[Fwd: Tyan Tiger 2460]

Robert G. Brown rgb at phy.duke.edu
Fri Apr 26 08:55:56 PDT 2002


On Fri, 26 Apr 2002, Maurice Hilarius wrote:

> >   a) Only the video card would work in slot 1.  Period.  If we put the
> >3c905 in slot one all by itself (using the BIOS console), the system
> >would behave erratically, actually mistaking the number and speed of
> >processors during boot and crashing under heavy network loads if and
> >when it booted.
> 
> That is basically correct, with SOME video cards.
> In general the BIOS and bus setup seem to prefer the first slot be used by 
> video, but it really seems to matter what card it is more than anything 
> else. In general the ATI RageXL cards are not happy, but the RAGE Pro are, 
> and many TNT2 cards work well over all slots.

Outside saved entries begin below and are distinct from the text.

(** What is still named has a name that counts. *)
Lemma del_target n l' e : named del_t del_lk n = true -> slots_of del_t n = Some l' -> e ∈ drop 1 l' ->
  named t lk e.1 = true -> named del_t del_lk e.1 = true.
Proof.
  intros Hn Hs He Hen. destruct (decide (e.1 = i)) as [E|]; [|by apply del_named_other]. apply del_named. split; [done|].
  destruct del_facts as (_ & _ & _ & _ & _ & _ & Hin & Hi0 & Hid & _). destruct (named_in _ _ _ Hn) as [_ Hpos].
  pose proof (links_ge del_t del_lk i n l' Hs Hpos) as Hge. rewrite (del_links i Hi0), <- (w_links t lk W i Hin) in Hge.
  destruct e as [c nc]. simpl in *. subst c. pose proof (cnt_elem i nc _ He). unfold del_lk. lia.
Qed.

Lemma del_dir n l' : named del_t del_lk n = true -> slots_of del_t n = Some l' ->
  exists p r, l' = dots n p ++ r /\ named del_t del_lk p = true /\ is_Some (slots_of del_t p) /\
  forall e, e ∈ r -> e.1 <> 0 ->
    named del_t del_lk e.1 = true /\ e.2 <> dot /\ e.2 <> dotdot /\ e.1 <> n /\ e.1 <> ROOTINO.
Proof.
  intros Hn Hs. pose proof (proj1 (del_named n) Hn) as [Hn0 _].
  assert (exists p r r0, l' = dots n p ++ r /\ slots_of t n = Some (dots n p ++ r0) /\ forall e, e ∈ r -> e.1 <> 0 -> e ∈ r0)
    as (p & r & r0 & -> & Hs0 & Hsub).
  { pose proof Hs as Hs1. rewrite del_slots in Hs1. destruct (decide (n = d)) as [->|].
    - destruct del_facts as (p & r & El & _ & Edel & _). exists p, (del_name r nm), r. split; [congruence|].
      split; [by rewrite Hl, El|]. intros e. apply del_name_elem.
    - destruct (w_dir t lk W n l' Hn0 Hs1) as (p & r & -> & _). by exists p, r, r. }
  destruct (w_dir t lk W n _ Hn0 Hs0) as (p1 & r1 & E & Hp & Hps & Hr). unfold dots in E. simpl in E. simplify_eq.
  exists p1, r. split; [done|]. split; [apply (del_target n _ (p1, dotdot) Hn Hs); [left|done]|].
  split; [rewrite del_slots; by destruct (decide (p1 = d))|]. intros e He Hz. specialize (Hr e (Hsub e He Hz) Hz) as (Hen & Hr).
  split; [|done]. apply (del_target n _ e Hn Hs); [by right|done].
Qed.

Lemma wf_del : wf del_t del_lk.
Proof.
  destruct del_facts as (p & r & El & Hfr & Edel & Hin & Hni & Hi0 & Hid & Hir & Hd0 & Hpn). constructor.
  - unfold del_t. rewrite lookup_insert_ne by done. apply W.
  - destruct (w_root t lk W) as [Hr (rr & Er)]. split; [by apply del_named_other|]. rewrite del_slots.
    destruct (decide (ROOTINO = d)) as [E|]; [|by exists rr]. rewrite Edel. exists (del_name r nm).
    rewrite E, Hl, El in Er. unfold dots in Er |- *. simpl in Er |- *. by simplify_eq.
  - exact del_dir.
  - intros d1 p1 r1 c nc q rc Hn1 Hs1 Hc Hc0 Hcs. destruct (del_inv d1 p1 r1 Hn1 Hs1) as (r0 & Hn0 & Hs0 & ->).
    assert (Hc' : (c, nc) ∈ r0) by (destruct (decide (d1 = d)); [by apply del_name_elem in Hc|done]).
    destruct (del_dir d1 _ Hn1 Hs1) as (p2 & r2 & E2 & _ & _ & Hr2). unfold dots in E2. simpl in E2. injection E2 as -> <-.
    destruct (Hr2 (c, nc) Hc Hc0) as [Hcn _]. simpl in Hcn.
    destruct (del_inv c q rc Hcn Hcs) as (rc0 & Hcn0 & Hcs0 & _).
    destruct (w_up t lk W d1 p2 r0 c nc q rc0 Hn0 Hs0 Hc' Hc0 Hcs0) as [-> E1]. split; [done|].
    pose proof (cnt_elem c nc _ Hc) as Hpos. destruct (decide (d1 = d)) as [->|]; [|done].
    assert (r0 = r) as -> by (rewrite Hl, El in Hs0; unfold dots in Hs0; simpl in Hs0; by simplify_eq).
    rewrite (cnt_del c r nm i) in * by done. destruct (i =? c); lia.
  - intros c p1 r1 Hc Hcr Hcs. destruct (del_inv c p1 r1 Hc Hcs) as (r0 & Hc0 & Hcs0 & _).
    destruct (w_back t lk W c p1 r0 Hc0 Hcr Hcs0) as (q & rp & nc & Hps & Hcin). rewrite del_slots.
    destruct (decide (p1 = d)) as [->|]; [|by exists q, rp, nc]. rewrite Edel. exists p, (del_name r nm), nc.
    split; [done|]. assert (rp = r) as -> by (rewrite Hl, El in Hps; unfold dots in Hps; simpl in Hps; by simplify_eq).
    apply (del_name_keep r nm i); [done|done|]. intros E. simpl in E. subst c.
    apply slots_of_lookup in Hcs0. rewrite Hi in Hcs0. injection Hcs0 as Ex. apply del_named in Hc as [_ Hc].
    rewrite del_lk_dir in Hc; [lia|]. by rewrite Ex.
  - intros n [Hn _]%del_named. rewrite del_links by (by eapply named_nonzero). unfold del_lk. by rewrite (w_links t lk W n Hn) at 1.
Qed.
End Del.
Lemma taken_nodup (l : list inode) :
  (forall i j ip jp, l !! i = Some ip -> l !! j = Some jp -> i_ref ip <> 0 -> i_ref jp <> 0 -> i_inum ip = i_inum jp -> i = j) ->
  NoDup (i_inum <$> taken l).
Proof.
  induction l as [|x l IH]; intros Hl; [constructor|]. unfold taken. simpl.
  assert (Hl' : NoDup (i_inum <$> taken l)) by (apply IH; intros i j ip jp Ha Hb ? ? ?; by injection (Hl (S i) (S j) ip jp Ha Hb)).
  destruct (Z.eqb_spec (i_ref x) 0) as [|Hx]; [done|]. simpl. constructor; [|done].
  rewrite list_elem_of_fmap. intros (y & Ey & [Hy%list_elem_of_In Hz]%list_elem_of_In%filter_In).
  apply list_elem_of_lookup in Hy as [k Hk]. apply negb_true_iff, Z.eqb_neq in Hz.
  by pose proof (Hl 0%nat (S k) x y eq_refl Hk Hx Hz Ey).
Qed.

(** ** Names and paths *)
Lemma cname_plain e : Forall (fun c => c <> 0) e -> cname (take (Z.to_nat DIRSIZ) e) = take (Z.to_nat DIRSIZ) e.
Proof.
  intros He. unfold cname. rewrite take_take, Nat.min_id. generalize (Z.to_nat DIRSIZ) as n. intros n.
  revert n. induction He as [|c e Hc _ IH]; intros [|n]; [done..|]. simpl.
  destruct (Z.eqb_spec c 0); [done|]. by rewrite IH.
Qed.

Lemma elems_all (P : Z -> Prop) p : Forall P p -> Forall (Forall P) (elems p).
Proof.
  intros Hp. assert (Hps : Forall (Forall P) (pieces p)).
  { induction Hp as [|c p Hc _ IH]; [by repeat constructor|]. cbn [pieces].
    destruct (c =? SLASH); [by repeat constructor|]. destruct (pieces p) as [|e t]; [by repeat constructor|].
    apply Forall_cons in IH as [He Ht]. by repeat constructor. }
  unfold elems. induction Hps as [|e t He _ IH]; [constructor|]. simpl. destruct (negb (is_nil e)); [by constructor|done].
Qed.

Lemma last_elem_all (P : Z -> Prop) path nm : Forall P path -> last (path_elems path) = Some nm ->
  exists e, Forall P e /\ nm = take (Z.to_nat DIRSIZ) e.
Proof.
  intros Hp El. apply last_Some_elem_of in El. unfold path_elems in El. apply list_elem_of_In, in_map_iff in El as (e & <- & Hin).
  exists e. split; [|done]. pose proof (elems_all P path Hp) as H. rewrite Forall_forall in H. apply H. by apply list_elem_of_In.
Qed.

(** The directory of the last element, step by step. *)
Fixpoint walkp (t : tree) (d : Z) (ns : list name) : option (Z * name) :=
  match ns with
  | [] => None
  | n :: ns' =>
      match ns' with
      | [] => match slots_of t d with Some _ => Some (d, n) | None => None end
      | _ :: _ => d' ← child t d n; walkp t d' ns'
      end
  end.

Lemma walkp_walk t d ns :
  walkp t d ns = n ← last ns; d' ← walk t d (removelast ns); _ ← slots_of t d'; Some (d', n).
Proof.
  revert d. induction ns as [|n ns IH]; intros d; [done|]. destruct ns as [|m ns].
  - simpl. by destruct (slots_of t d).
  - cbn [walkp removelast walk]. change (last (n :: m :: ns)) with (last (m :: ns)).
    destruct (child t d n) as [d'|].
    + exact (IH d').
    + by destruct (last (m :: ns)).
Qed.

Definition target (t : tree) (par : bool) (d : Z) (ns : list name) : option (Z * name) :=
  if par then walkp t d ns else (fun m => (m, [])) <$> walk t d ns.

Lemma target_step t par d n ns :
  (par = true -> ns <> []) -> target t par d (n :: ns) = d' ← child t d n; target t par d' ns.
Proof.
  intros Hp. unfold target. destruct par.
  - by destruct ns; [destruct Hp|].
  - cbn [walk]. by destruct (child t d n).
Qed.

Lemma target_stop t par d n ns : slots_of t d = None -> target t par d (n :: ns) = None.
Proof. intros E. unfold target, child. destruct par; simpl; unfold child; rewrite E; [by destruct ns|done]. Qed.

Section FsTree.
Context {D : Type} `{DV : Devsw D}.
Implicit Types s : fsst D.

(** ** The disk as a tree *)
Definition blank (n : Z) : inode := mkInode ROOTDEV n 0 false false 0 0 0 0 0 [].
Definition dino s (n : Z) : inode := disk_ino s n (blank n).

Definition alloc s (n : Z) : bool := (0 <? n) && (n <? sb_ninodes (sb s)) && negb (i_type (dino s n) =? 0).

Definition slots s (ip : inode) : list (Z * name) :=
  map (fun k => (de_inum (dirent_at s ip k), cname (de_name (dirent_at s ip k)))) (seqZ 0 (nents ip)).

Definition node_of s (ip : inode) : node :=
  if i_type ip =? T_DIR then NDir (slots s ip)
  else if i_type ip =? T_DEV then NDev (i_major ip) (i_minor ip)
  else NFile (map (fbyte s ip) (seqZ 0 (i_size ip))).

Definition node_at s (n : Z) : option node := if alloc s n then Some (node_of s (dino s n)) else None.

Definition tree_of s : tree :=
  list_to_map (omap (fun n => pair n <$> node_at s n) (seqZ 1 (sb_ninodes (sb s)))).

Lemma tree_of_lookup s n : tree_of s !! n = node_at s n.
Proof.
  unfold tree_of. destruct (node_at s n) as [x|] eqn:E.
  - apply elem_of_list_to_map_1.
    + assert (Hf : forall l : list Z, (omap (fun n => pair n <$> node_at s n) l).*1 = omap (fun n => (fun _ => n) <$> node_at s n) l).
      { induction l as [|m l IH]; [done|]. simpl. destruct (node_at s m); simpl; [by f_equal|done]. }
      rewrite Hf. assert (Hn := NoDup_seqZ 1 (sb_ninodes (sb s))). revert Hn. generalize (seqZ 1 (sb_ninodes (sb s))).
      induction l as [|m l IH]; intros Hn; [constructor|]. apply NoDup_cons in Hn as [Hm Hn]. simpl.
      destruct (node_at s m); simpl; [|by apply IH]. constructor; [|by apply IH].
      rewrite list_elem_of_omap. intros (y & Hy & Ey). destruct (node_at s y); by simplify_eq/=.
    + apply list_elem_of_omap. exists n. split; [|by rewrite E]. apply elem_of_seqZ.
      unfold node_at, alloc in E. destruct (Z.ltb_spec 0 n), (Z.ltb_spec n (sb_ninodes (sb s))); simplify_eq/=; lia.
  - apply not_elem_of_list_to_map_1. rewrite list_elem_of_fmap. intros ([m x] & -> & Hm).
    apply list_elem_of_omap in Hm as (y & _ & Ey). simpl in *. destruct (node_at s y) eqn:Ey'; by simplify_eq/=.
Qed.
(** dirlink finds the directory itself under the name, and puts an inode whose lock
    it holds. *)
Lemma dirlink_self_hangs (s0 f : fsst D) l h j m nm q t lk sl :
  got s0 f l (j :: h) -> view f t lk -> twalk t lk -> read_in f j m -> named t lk m = true -> slots_of t m = Some sl ->
  cname nm = nm -> find_name sl nm = Some m -> (length l < room (icache s0))%nat -> dirlink j nm q f = Hang.
Proof.
  intros G V Hw Hj Hm Hs Hc Hf Hroom. unfold dirlink. apply hang_bind.
  eapply wp_mono; [by apply (dirlookup_view s0 f l (j :: h) j m nm t lk sl)|].
  intros r f1 H. cbv beta in H. rewrite Hf in H. destruct H as (i & k & -> & G1 & _ & _ & Hi & _ & K).
  assert (Hj1 : at_ino f1 j m) by (apply read_in_at; [apply G1|by apply K]).
  rewrite (at_ino_one f1 i j m (g_inv _ _ _ _ G1) Hi Hj1). destruct Hj1 as (x & Hx & _).
  apply hang_now. unfold iput, iacquire. apply hang_now, hang_bind. eapply wp_inode_at; [done|].
  rewrite (g_held _ _ _ _ G1 j x Hx), bool_decide_true by set_solver. done.
Qed.
Lemma create_wp : wp (create w path type mj mn) created f.
Proof.
  pose proof (wf_twalk t lk W) as Htw. unfold create. wp_steps.
  eapply wp_mono; [by apply (nameiparent_view s0 f [] w d path t lk)|]. intros r f1 (Hsd1 & V1 & K1 & H1).
  destruct (t_parent t d path) as [[[m sl] nm]|] eqn:Ep.
  2: { destruct H1 as [-> G1]. wp_steps. destruct Hino as (z & _ & Hz). exists z. unfold t_creat. by rewrite Ep. }
  destruct H1 as (j & -> & G1 & Hj & Hm & Hs & Hc & Hb). wp_steps. destruct (Hdir m sl nm eq_refl) as [Hlen Hmax].
  eapply wp_mono; [by apply (lock_view s0 f1 [m] [] j m t lk G1 V1 Hj); set_solver|].
  intros _ f2 (G2 & V2 & Hj2 & Hsd2 & _). wp_steps.
  eapply wp_mono; [by apply (dirlookup_view s0 f2 [m] [j] j m nm t lk sl)|]. intros r f3 H3. cbv beta in H3.
  destruct (find_name sl nm) as [n|] eqn:Ef.
  - destruct H3 as (i & k & -> & G3 & V3 & _ & Hi3 & _ & K3). apply (create_found f3 i j m sl nm n); try done; [|by apply K3].
    apply find_name_elem in Ef as [He Hz]. by apply (tw_names t lk Htw m sl (n, nm)).
  - destruct H3 as [-> ->]. assert (Hsd : same_disk f f2) by (by eapply same_disk_trans).
    eapply wp_mono; [apply (create_new_wp s0 t lk m sl nm type mj mn W Hm Hs Ef Hc Hb Hlen Hty Hmj Hmn Hmax f2 j G2 V2 Hj2 Hroom)|].
    + by rewrite (nfree_same f f2).
    + apply same_disk_cache in Hsd as [lc ->]. exact Hino.
    + intros r f4 (i & n & -> & Hn & G4 & Hi4 & V4 & W4). exists n. split; [done|]. unfold t_creat. rewrite Ep. simpl. rewrite Ef.
      exists i, (new_lk lk m type n). split_and!; try done. by eapply new_named.
Qed.
End Create.
End FsCreate.
(* ===== verification/UsertestsRun.v ===== *)
(** * The tests on the specification (usertests.c)

    Tests of usertests.c run on the machine of Unix.v: whichever process goes next,
    they end, with the output that says so and with the directory as expected. *)

From stdpp Require Import base numbers list gmap strings.
From Stdlib Require Import ZArith Lia.
From S2P Require Import Prelude Block Fs Sysfile User Filters TestProgs Usertests Tree Unix.
From ITree Require Import ITree.

Local Open Scope Z_scope.
Local Open Scope prog_scope.

(** ** All schedules *)
Section Schedules.
Context (image : list Z -> option (list (list Z) -> prog unit)).

(** Whichever process goes next, nothing goes on for ever, and at the end [Q] holds. *)
Inductive ends (Q : world -> Prop) (w : world) : Prop :=
| ends_now : (forall pid, step image pid w = None) -> Q w -> ends Q w
| ends_step : (exists pid w', step image pid w = Some w') ->
    (forall pid w', step image pid w = Some w' -> ends Q w') -> ends Q w.

(** The processes that can go on. *)
Definition ready (w : world) : list Z :=
  filter (fun pid => is_Some (step image pid w)) (map fst (map_to_list (w_procs w))).

Lemma ready_spec w pid : is_Some (step image pid w) <-> pid ∈ ready w.
Proof.
  unfold ready. rewrite list_elem_of_filter. split.
  - intros [w' E]. split; [by eexists|]. unfold step in E. destruct (w_procs w !! pid) as [p|] eqn:Ep; [|done].
    apply list_elem_of_fmap. exists (pid, p). split; [done|]. by apply elem_of_map_to_list.
  - by intros [H _].
Qed.

(** All schedules, by evaluation: [Q] at the end of each of them. *)
Fixpoint explore (Q : world -> bool) (n : nat) (w : world) : bool :=
  match n with
  | O => false
  | S n' =>
      match ready w with
      | [] => Q w
      | l => forallb (fun pid => match step image pid w with Some w' => explore Q n' w' | None => false end) l
      end
  end.

Lemma explore_ends (Q : world -> bool) n : forall w, explore Q n w = true -> ends (fun w' => Q w' = true) w.
Proof.
  induction n as [|n IH]; intros w E; [done|]. cbn [explore] in E. destruct (ready w) as [|p l] eqn:Er.
  - apply ends_now; [|done]. intros pid. apply eq_None_not_Some. rewrite ready_spec, Er. apply not_elem_of_nil.
  - assert (is_Some (step image p w)) as [w1 E1] by (rewrite ready_spec, Er; by left).
    apply ends_step; [by exists p, w1|]. intros pid w2 E2. apply IH.
    assert (pid ∈ p :: l) as Hin by (rewrite <- Er; apply ready_spec; by eexists).
    rewrite forallb_forall in E. specialize (E pid (proj1 (list_elem_of_In _ _) Hin)). by rewrite E2 in E.
Qed.
End Schedules.

(** ** A fresh file system *)
Definition echo_image : list Z := [1].
Definition image (d : list Z) : option (list (list Z) -> prog unit) :=
  if bool_decide (d = echo_image) then Some echo_main else None.

Definition root_dir : list (Z * name) :=
  [(1, dot); (1, dotdot); (2, chars "README"); (3, chars "cat"); (4, chars "echo"); (5, chars "init"); (6, chars "console")].
Definition fresh_tree : tree :=
  list_to_map [(1, NDir root_dir); (2, NFile (chars "README")); (3, NFile [2]); (4, NFile echo_image); (5, NFile [3]); (6, NDev 1 1)].

(** The three descriptors are the console; the test is a child of process 1, which
    waits for it. *)
Definition std_fds : gmap Z nat := list_to_map [(0, 0%nat); (1, 0%nat); (2, 0%nat)].
Definition start_test (t : prog unit) : world :=
  mkWorld fresh_tree {[ 0%nat := OFile 6 0 true true ]} ∅
    (list_to_map [(1, mkProc (wait;; Ret tt) std_fds 1 0 4096 ∅ false false);
                  (7, mkProc (t;; exit) std_fds 1 1 65536 ∅ false false)]) 100 50000 [].

(** The output, and what has come to the root directory. *)
Definition passes (out : list Z) (new : list name) (w : world) : bool :=
  bool_decide (w_out w = out) && bool_decide (map fst (map_to_list (w_procs w)) = [1]) &&
  match w_tree w !! 1 with
  | Some (NDir l) => bool_decide (map snd (filter (fun e => e.1 <> 0) l) = map snd root_dir ++ new)
  | _ => false
  end.

(** The tests, with their output and what they leave behind. *)
Definition tests : list (prog unit * list Z * list name) :=
  [ (iputtest, line "iput test" ++ line "iput test ok", []);
    (exitiputtest, line "exitiput test" ++ line "exitiput test ok", []);
    (opentest, line "open test" ++ line "open test ok", []);
    (createtest, line "many creates, followed by unlink test" ++ line "many creates, followed by unlink; ok", []);
    (dirtest, line "mkdir test" ++ line "mkdir test ok", []);
    (rmdot, line "rmdot test" ++ line "rmdot ok", []);
    (fourteen, line "fourteen test" ++ line "fourteen ok", [chars "12345678901234"]);
    (linktest buf0;; Ret tt, line "linktest" ++ line "linktest ok", []);
    (unlinkread buf0;; Ret tt, line "unlinkread test" ++ line "unlinkread ok", []);
    (writetest buf0;; Ret tt, line "small file test" ++ line "creat small succeeded; ok" ++ line "writes ok" ++
       line "open small succeeded ok" ++ line "read succeeded ok" ++ line "small file test ok", []);
    (bigwrite buf0, line "bigwrite test" ++ line "bigwrite ok", []);
    (bigfile buf0;; Ret tt, line "bigfile test" ++ line "bigfile test ok", []);
    (openiputtest, line "openiput test" ++ line "openiput test ok", []);
    (dirfile, line "dir vs file" ++ line "dir vs file OK", []);
    (subdir buf0;; Ret tt, line "subdir test" ++ line "subdir ok", []);
    (iref, line "empty file name" ++ line "empty file name OK", [chars "irefd"]);
    (bigargtest, line "bigarg test" ++ line "bigarg test ok", []);
    (argptest, line "arg test passed", []);
    (exitwait, line "exitwait ok", []);
    (uio, line "uio test" ++ line "uio test done", []);
    (exectest, line "exec test" ++ line "ALL TESTS PASSED", []) ].


(** What test_2.c prints.  After five blocks are freed the free list is 971, 800, 300,
    1300, 100, 600; malloc goes on from where it stopped, and not from the start, so
    that 200, 900, 300, 100 and 700 do not come from the first blocks that fit. *)
Definition test_2_output : list Z :=
  line "----------------malloc 10 times-----------------" ++ free_list_text [(0, 971)] ++
  line "-----------------free 5 times-------------------" ++
  free_list_text [(0, 971); (0, 800); (0, 300); (0, 1300); (0, 100); (0, 600)] ++
  line "------------------first fit---------------------" ++
  line "malloc(200)" ++ line "malloc(900)" ++ line "malloc(300)" ++ line "malloc(100)" ++ line "malloc(700)" ++
  free_list_text [(0, 271); (0, 600); (0, 300); (0, 100); (0, 600)] ++
  line "------------------worst fit---------------------" ++
  line "malloc_wf(500)" ++ line "malloc_wf(200)" ++ line "malloc_wf(300)" ++ line "malloc_wf(200)" ++ line "malloc_wf(400)" ++
  free_list_text [(0, 271); (0, 600); (0, 300); (0, 100); (0, 600)].

Lemma test_2_run : ends image (fun w => passes test_2_output [] w = true) (start_test Test2.main).
Proof. apply (explore_ends image _ 700). vm_compute. reflexivity. Qed.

You misunderstand.  The video card works fine in all slots.  The system
locks with a 3c905C-TX-M in slot 1 even with the system stripped so that
2 processors, a stick of certified registered ECC DDR, and the 3C905C
are it (NOTHING else plugged into the mobo).  Tyan is now refusing to
own the problem, and we're on the phone with 3Com to see if we can get
some help at that end.  They, at least, are being constructive.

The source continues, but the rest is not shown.